- Born: August 21, 2006 (age 19) London, Ontario, Canada
- Height: 5 ft 11 in (180 cm)
- Weight: 180 lb (82 kg; 12 st 12 lb)
- Position: Centre
- Shoots: Right
- NHL team: Philadelphia Flyers
- NHL draft: 13th overall, 2024 Philadelphia Flyers
- Playing career: 2024–present

= Jett Luchanko =

Canadian ice hockey player (born 2006)

Jett Luchanko (born August 21, 2006) is a Canadian professional ice hockey centre for the Philadelphia Flyers of the National Hockey League (NHL). The Flyers selected Luchanko in the first round, 13th overall, of the 2024 NHL entry draft.

==Early life==
Luchanko was born August 21, 2006, in London, Ontario. A childhood fan of the Toronto Maple Leafs of the National Hockey League, his favorite ice hockey player was Mitch Marner. Luchanko also idolized Nick Suzuki, who he watched play minor ice hockey. While quarantined at the height of the COVID-19 pandemic, Luchanko's father converted their basement into a personal gym, which improved Jett's strength and fitness while he could not play hockey. Luchanko spent the 2021–22 season with the London Jr. Knights of Alliance Hockey, during which he had 22 goals and 57 points in 27 regular season games, with another four goals and 16 points in eight postseason appearances. He also had a brief stint with the Strathroy Rockets of the Greater Ontario Junior Hockey League, with one goal and one assist in four games.

== Playing career ==
The Guelph Storm of the Ontario Hockey League (OHL) selected Luchanko 12th overall in the 2022 OHL Priority Selection, and he signed with the team that May. Luchanko scored his first junior ice hockey goal on October 1, during Guelph's 10–6 loss to the Saginaw Spirit. During the 2022–23 season he recorded five goals and nine assists in 46 games. During the 2023–24 season he led the Storm in scoring with 20 goals and 54 assists in 68 games. At the end of the season, Luchanko received the William Hanley Trophy as the OHL's most sportsmanlike player.

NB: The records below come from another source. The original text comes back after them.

(** * solvis: call-graph extraction and call resolution (src/parsing.js)

    A shallow embedding of the functions of [src/parsing.js]:
    [isKeywordCall], [isKeywordFunction], [isCountableStatement],
    [parserFunctionVisitor], [processData], [profileData],
    [findAndRenameCall], [renameToSymLinks] and [parsing].

    JavaScript values are modelled as follows.
    - [undefined] in a slot that otherwise holds a string is [None]; so is
      [null] in a slot that otherwise holds a string or an object.
    - An array is a [list]; [push] appends at the end.
    - A [Map] is an association list in insertion order ([Map.set] on a key
      that is present replaces the value in place).
    - A thrown exception is the outcome [Throw]; unbounded recursion is the
      outcome [OutOfFuel] for every amount of fuel. *)

From Stdlib Require Import String Ascii List Bool Arith Lia.
Import ListNotations.
Open Scope list_scope.
Open Scope string_scope.

Set Implicit Arguments.

(** ** Outcomes: normal completion, exception, fuel exhausted *)

Inductive js_error : Type :=
| TypeError      (* property read on undefined or null *)
| FileError.     (* fs.readFileSync on a missing or undefined path *)

Inductive outcome (A : Type) : Type :=
| Done (a : A)
| Throw (e : js_error)
| OutOfFuel.

Arguments Done {A} a.
Arguments Throw {A} e.
Arguments OutOfFuel {A}.

Definition bind {A B : Type} (m : outcome A) (k : A -> outcome B) : outcome B :=
  match m with
  | Done a => k a
  | Throw e => Throw e
  | OutOfFuel => OutOfFuel
  end.

Notation "x <- m ;; k" := (bind m (fun x => k))
  (at level 61, m at next level, right associativity).
Notation "' p <- m ;; k" := (bind m (fun p => k))
  (at level 61, p pattern, m at next level, right associativity).

(** [arr.forEach(f)] for a body [f] that updates an accumulator and may
    throw or recurse. *)
Fixpoint forEach {A S : Type} (f : S -> A -> outcome S) (arr : list A) (s : S)
  : outcome S :=
  match arr with
  | [] => Done s
  | a :: rest => s' <- f s a ;; forEach f rest s'
  end.

(** ** JavaScript helpers *)

(** Template-literal interpolation [`${v}`] of a string-or-undefined. *)
Definition js_str (v : option string) : string :=
  match v with
  | Some s => s
  | None => "undefined"
  end.

(** [a === b] where [a] is a string and [b] a string or [undefined]. *)
Definition str_eq_opt (a : string) (b : option string) : bool :=
  match b with
  | Some s => String.eqb a s
  | None => false
  end.

(** [a === b] on two string-or-undefined values. *)
Definition opt_str_eqb (a b : option string) : bool :=
  match a, b with
  | Some x, Some y => String.eqb x y
  | None, None => true
  | _, _ => false
  end.

(** [list.includes(x)] on an array of strings, [x] a string or [undefined]. *)
Definition includes (l : list string) (x : option string) : bool :=
  existsb (fun y => str_eq_opt y x) l.

(** [list.includes(x)] on an array of string-or-undefined values. *)
Definition includes_opt (l : list (option string)) (x : option string) : bool :=
  existsb (fun y => opt_str_eqb y x) l.

(** [s.indexOf(sub) > -1]. *)
Fixpoint contains (sub s : string) : bool :=
  String.prefix sub s ||
  match s with
  | EmptyString => false
  | String _ s' => contains sub s'
  end.

(** The keys of the [Map]s of [src/parsing.js]: strings (contract names)
    and strings-or-[null] (the [name] of a declaration), compared as [Map]
    compares them. *)
Class JsKey (K : Type) : Type := key_eqb : K -> K -> bool.

#[global] Instance string_key : JsKey string := String.eqb.
#[global] Instance name_key : JsKey (option string) := opt_str_eqb.

(** A JS [Map]: association list in insertion order. *)
Definition JsMap (K V : Type) : Type := list (K * V).

Fixpoint map_set {K V : Type} {key : JsKey K} (k : K) (v : V) (m : JsMap K V)
  : JsMap K V :=
  match m with
  | [] => [(k, v)]
  | (k', v') :: rest =>
      if key_eqb k' k then (k', v) :: rest else (k', v') :: map_set k v rest
  end.

Fixpoint map_get {K V : Type} {key : JsKey K} (k : K) (m : JsMap K V) : option V :=
  match m with
  | [] => None
  | (k', v') :: rest => if key_eqb k' k then Some v' else map_get k rest
  end.

(** ** Paths (Node's [path] module, POSIX flavour)

    Modelled from the spec: the path utility is external to the repository
    ("relative imports resolve against the importing file's directory,
    non-relative imports resolve against a conventional external-dependency
    root"); [path.join] joins with "/" and normalises "." and ".."
    segments, [path.parse(p).name] is the last segment without its
    extension. *)
Module Path.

The Philadelphia Flyers selected Luchanko 13th overall in the 2024 NHL entry draft. The pick was announced by legendary ring announcer and Philadelphia native, Michael Buffer. He signed a three-year entry-level contract with the organization on July 6. After impressing head coach John Tortorella and general manager Daniel Brière in training camp, Luchanko was named to the Flyers' opening night roster for the 2024–25 NHL season. At 18 years and 51 days old when he debuted against the Vancouver Canucks on October 11, Luchanko became the youngest player to appear in a game in Flyers history. On October 26, the Flyers returned Luchanko to Guelph for the remainder of the 2024–25 OHL season. He appeared in four games for the Flyers before this return. On January 17, 2025, the Storm named Luchanko captain.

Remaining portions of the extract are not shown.